In the critically acclaimed drama film Boyz n the Hood (1991), the character Ricky Baker (Morris Chestnut) can be seen eating Chocodiles throughout various parts of the film.

On the album Irresistible Bliss by the band Soul Coughing, there is a song called “Disseminated” that features the lyric "Call up bop and I'm bunting stomach/Koko mop, I stop nothing plummet/One on top, if I ate the chocodile".

In Angel season 4, episode 7, "Apocalypse, Nowish", Chocodiles are Cordelia Chase's favorite snack food.

In television series That '70s Show season 3 episode 11, Fez, Hyde, and Kelso are laying on the ground staring at the sky. Leo, played by Tommy Chong, lays down next to Hyde and joins them. Leo asks Hyde "Chocodile?" before handing the character a Chocodile. Kelso, staring into the sky looking for UFOs, points at the sky and says "What’s that?" Leo replies "It's a Twinkie covered in chocolate, man."
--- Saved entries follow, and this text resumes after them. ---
(** * count_if performance study: the fork-join counting engine and its driver

    A shallow embedding of [src/main.cpp]: the hand-written parallel
    counting routine [custom_parallel_count_if], the derivation of the
    candidate worker counts from the hardware concurrency, the sweep that
    selects the best worker count, and the places where counts are stored.

    Target data model (MSVC, x64): [int] and [unsigned int] are 32 bits wide,
    [long long], [size_t] and [ptrdiff_t] are 64 bits wide, [double] is IEEE
    binary64.  Integers are values of [Z] with the wrap-around of their type
    written out; doubles are Rocq's primitive binary64 floats. *)

From Stdlib Require Import ZArith List Bool Lia.
From Stdlib Require Import PrimFloat Uint63.
From Stdlib Require Import Permutation.
Import ListNotations.
Local Open Scope Z_scope.

(** ** Machine integers *)

Inductive ctype : Type :=
| Int            (* int *)
| UnsignedInt    (* unsigned int *)
| LongLong       (* long long *)
| SizeT          (* size_t *)
| PtrdiffT.      (* std::ptrdiff_t, the difference type std::count_if returns *)

Definition bits (t : ctype) : Z :=
  match t with
  | Int | UnsignedInt => 32
  | LongLong | SizeT | PtrdiffT => 64
  end.

Definition is_signed (t : ctype) : bool :=
  match t with
  | Int | LongLong | PtrdiffT => true
  | UnsignedInt | SizeT => false
  end.

Definition modulus (t : ctype) : Z := 2 ^ bits t.

(** Conversion of an integer value to type [t]: reduction modulo [2^bits],
    read back in two's complement for the signed types. *)
Definition convert (t : ctype) (v : Z) : Z :=
  if is_signed t
  then (v + modulus t / 2) mod modulus t - modulus t / 2
  else v mod modulus t.

Definition min_value (t : ctype) : Z :=
  if is_signed t then - (modulus t / 2) else 0.

Definition max_value (t : ctype) : Z :=
  if is_signed t then modulus t / 2 - 1 else modulus t - 1.

Definition in_range (t : ctype) (v : Z) : Prop :=
  min_value t <= v <= max_value t.

Definition in_rangeb (t : ctype) (v : Z) : bool :=
  (min_value t <=? v) && (v <=? max_value t).

Definition INT_MAX : Z := Eval cbv in max_value Int.
Definition UINT_MAX : Z := Eval cbv in max_value UnsignedInt.
Definition LLONG_MAX : Z := Eval cbv in max_value LongLong.
Definition SIZE_MAX : Z := Eval cbv in max_value SizeT.
Definition PTRDIFF_MAX : Z := Eval cbv in max_value PtrdiffT.

(** [std::vector<int>::max_size()]: no vector of [int] holds more elements
    than [min(PTRDIFF_MAX, SIZE_MAX / sizeof(int))]. *)
Definition VECTOR_INT_MAX_SIZE : Z := Eval cbv in Z.min PTRDIFF_MAX (SIZE_MAX / 4).

(** Arithmetic on [size_t] wraps modulo [2^64]. *)
Definition to_size_t (v : Z) : Z := convert SizeT v.
Definition size_add (a b : Z) : Z := convert SizeT (a + b).
Definition size_sub (a b : Z) : Z := convert SizeT (a - b).
Definition size_mul (a b : Z) : Z := convert SizeT (a * b).

(** Arithmetic on [unsigned int] wraps modulo [2^32]. *)
Definition uint_add (a b : Z) : Z := convert UnsignedInt (a + b).
Definition uint_mul (a b : Z) : Z := convert UnsignedInt (a * b).

(** ** The predicate *)

(** [bool is_even(int n) { return n % 2 == 0; }]; [%] truncates towards
    zero, which is [Z.rem]. *)
Definition is_even (n : Z) : bool := Z.rem n 2 =? 0.

(** [std::count_if(first, last, pred)]: the number of elements of the range
    for which the predicate holds.  This is the sequential reference count. *)
Definition std_count_if (pred : Z -> bool) (data : list Z) : Z :=
  Z.of_nat (length (filter pred data)).

Definition sequential_count (data : list Z) : Z := std_count_if is_even data.

(** ** The machine: the dataset, faults and a log of events *)

(** What the C++ abstract machine leaves undefined, or turns into an
    exception that nothing catches. *)
Inductive fault : Type :=
| DivisionByZero    (* integer division with a zero divisor *)
| LengthError       (* std::length_error thrown by vector::reserve *)
| OutOfRange        (* data[j] with j >= data.size() *)
| SignedOverflow.   (* overflow of a long long count *)

Inductive event : Type :=
| EvDivide (dividend divisor : Z)     (* an integer division was performed *)
| EvAsync (start_idx end_idx : Z).    (* std::async launched a task on [start_idx, end_idx) *)

(** [vec] is the vector the engine receives by reference; [trace] is the log
    of divisions and task launches, oldest first. *)
Record machine : Type := Machine { vec : list Z; trace : list event }.

Definition M (A : Type) : Type := machine -> (fault + A) * machine.

Definition ret {A : Type} (a : A) : M A := fun m => (inr a, m).

Definition raise {A : Type} (f : fault) : M A := fun m => (inl f, m).

Definition bind {A B : Type} (c : M A) (k : A -> M B) : M B :=
  fun m =>
    match c m with
    | (inr a, m') => k a m'
    | (inl f, m') => (inl f, m')
    end.

Declare Scope cpp_scope.
Delimit Scope cpp_scope with cpp.
Notation "x <- c ;; k" := (bind c (fun x => k))
  (at level 100, c at next level, right associativity) : cpp_scope.
Notation "c ;;; k" := (bind c (fun _ => k))
  (at level 100, right associativity) : cpp_scope.
Local Open Scope cpp_scope.

Definition log (e : event) : M unit :=
  fun m => (inr tt, {| vec := vec m; trace := trace m ++ [e] |}).

(** Integer division: undefined for a zero divisor. *)
Definition divide (a b : Z) : M Z :=
  if b =? 0 then raise DivisionByZero
  else (log (EvDivide a b) ;;; ret (a / b)).

(** [data.empty()], [data.size()] and [data[j]] on the referenced vector. *)
Definition data_empty : M bool :=
  fun m => (inr (match vec m with [] => true | _ :: _ => false end), m).

Definition data_size : M Z :=
  fun m => (inr (Z.of_nat (length (vec m))), m).

Definition data_at (j : Z) : M Z :=
  fun m =>
    if (0 <=? j) && (j <? Z.of_nat (length (vec m)))
    then (inr (nth (Z.to_nat j) (vec m) 0), m)
    else (inl OutOfRange, m).

(** [futures.reserve(n)] throws [std::length_error] when [n] exceeds the
    vector's [max_size()], which is at most [PTRDIFF_MAX] for every element
    type; every negative [int] converts to a [size_t] above that bound and
    every other [int] lies far below any [max_size()]. *)
Definition reserve (n : Z) : M unit :=
  if PTRDIFF_MAX <? n then raise LengthError else ret tt.

(** [long long] addition; overflow is undefined. *)
Definition ll_add (a b : Z) : M Z :=
  if in_rangeb LongLong (a + b) then ret (a + b) else raise SignedOverflow.

(** ** The parallel counting engine *)

(** The body of the task's loop,
    [for (size_t j = start_idx; j < end_idx; ++j) if (is_even(data[j])) local_count++;]
    with [n] the number of iterations left. *)
Fixpoint count_loop (n : nat) (j local_count : Z) : M Z :=
  match n with
  | O => ret local_count
  | S n' =>
      x <- data_at j ;;
      local_count' <- (if is_even x then ll_add local_count 1 else ret local_count) ;;
      count_loop n' (size_add j 1) local_count'
  end.

(** The lambda handed to [std::async]: it reads the shared vector, writes
    only its own [local_count] and returns it. *)
Definition task (start_idx end_idx : Z) : M Z :=
  count_loop (Z.to_nat (end_idx - start_idx)) start_idx 0.

(** [std::async(std::launch::async, ...)]: the launch is logged; the value
    the future will hold is the task's result, which depends on the vector
    alone since the task shares no writable state with any other task. *)
Definition async (start_idx end_idx : Z) : M Z :=
  log (EvAsync start_idx end_idx) ;;; task start_idx end_idx.

(** [for (int i = 0; i < num_threads; ++i) { ... }] with [n] iterations
    left; [futures] holds the values of the futures pushed so far. *)
Fixpoint spawn_loop (n : nat) (i chunk_size size : Z) (futures : list Z)
  : M (list Z) :=
  match n with
  | O => ret futures
  | S n' =>
      let start_idx := size_mul (to_size_t i) chunk_size in
      let end_idx := Z.min (size_add start_idx chunk_size) size in
      if end_idx <=? start_idx
      then spawn_loop n' (i + 1) chunk_size size futures
      else (f <- async start_idx end_idx ;;
            spawn_loop n' (i + 1) chunk_size size (futures ++ [f]))
  end.

(** [for (auto& f : futures) total_count += f.get();] *)
Fixpoint join (futures : list Z) (total_count : Z) : M Z :=
  match futures with
  | [] => ret total_count
  | f :: rest => total_count' <- ll_add total_count f ;; join rest total_count'
  end.

(** [long long custom_parallel_count_if(const std::vector<int>& data, int num_threads)];
    [data] is the vector of the machine. *)
Definition custom_parallel_count_if (num_threads : Z) : M Z :=
  empty <- data_empty ;;
  if (empty : bool) then ret 0
  else
    let total_count := 0 in
    size <- data_size ;;
    chunk_size <- divide (size_sub (size_add size (to_size_t num_threads)) 1)
                         (to_size_t num_threads) ;;
    reserve (to_size_t num_threads) ;;;
    futures <- spawn_loop (Z.to_nat num_threads) 0 chunk_size size [] ;;
    join futures total_count.

(** A call on dataset [D] from a machine with an empty log. *)
Definition run_engine (D : list Z) (num_threads : Z) : (fault + Z) * machine :=
  custom_parallel_count_if num_threads {| vec := D; trace := [] |}.

(** The tasks launched, as chunks [(start_idx, end_idx)], in launch order. *)
Fixpoint spawned (tr : list event) : list (Z * Z) :=
  match tr with
  | [] => []
  | EvAsync s e :: tr' => (s, e) :: spawned tr'
  | EvDivide _ _ :: tr' => spawned tr'
  end.

(** The divisors of the divisions performed, in order. *)
Fixpoint divisors (tr : list event) : list Z :=
  match tr with
  | [] => []
  | EvDivide _ b :: tr' => b :: divisors tr'
  | EvAsync _ _ :: tr' => divisors tr'
  end.

(** ** The driver: candidate worker counts *)

(** [std::sort] on a [vector<int>]: the ascending rearrangement. *)
Fixpoint insert_sorted (x : Z) (l : list Z) : list Z :=
  match l with
  | [] => [x]
  | y :: l' => if x <=? y then x :: l else y :: insert_sorted x l'
  end.

Fixpoint sort (l : list Z) : list Z :=
  match l with
  | [] => []
  | x :: l' => insert_sorted x (sort l')
  end.

(** [v.erase(std::unique(v.begin(), v.end()), v.end())]: of every run of
    equal neighbours one element stays. *)
Fixpoint unique (l : list Z) : list Z :=
  match l with
  | [] => []
  | x :: l' =>
      match l' with
      | [] => [x]
      | y :: _ => if x =? y then unique l' else x :: unique l'
      end
  end.

(** [k_values.push_back(e)] for an [unsigned int] expression [e]: the value
    is converted to the vector's element type [int]. *)
Definition push_back (k_values : list Z) (e : Z) : list Z :=
  k_values ++ [convert Int e].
In episode 689 of The Lanalax Corporation podcast, "Oops, Daddy", Chocodiles play a major role in the plot, leading the C-list celebrity protagonist to discover a time vortex in the stockroom of a grocery store.

In the TV series American Dad!, it is Roger the alien's favorite snack food. Chocodiles are sold on the West Coast and in a few areas on the East Coast: Alexandria, VA, Washington, D.C., and Philadelphia, PA. The series takes place in the state of Virginia.

In Lie to Me season 1, episode 12, "Blinded", Cal Lightman makes a deal with the serial rapist Andrew Jenkins by promising him a box of Chocodiles every week in exchange for information leading to a copycat killer.

Chocodiles are a recurring product in the web comic Modest Medusa.

On episode 15 of season 3 of Psych, "psychic" detective Shawn Spencer informs Detective Juliet O'Hara that he thinks he spotted some Chocodiles in the fridge of the cabin they are currently in, to which she responds that the offer is tempting.

In season 1, episode 7 of Timeless ("Stranded"), Lucy, Wyatt, and Rufus are captured by the Shawnee tribe led by Nonhelema during the French and Indian War. While in captivity and contemplating whether they would survive, Rufus says he would give anything for another Chocodile. After the team successfully returns to the present, Lucy gifts Rufus a whole box of Chocodiles.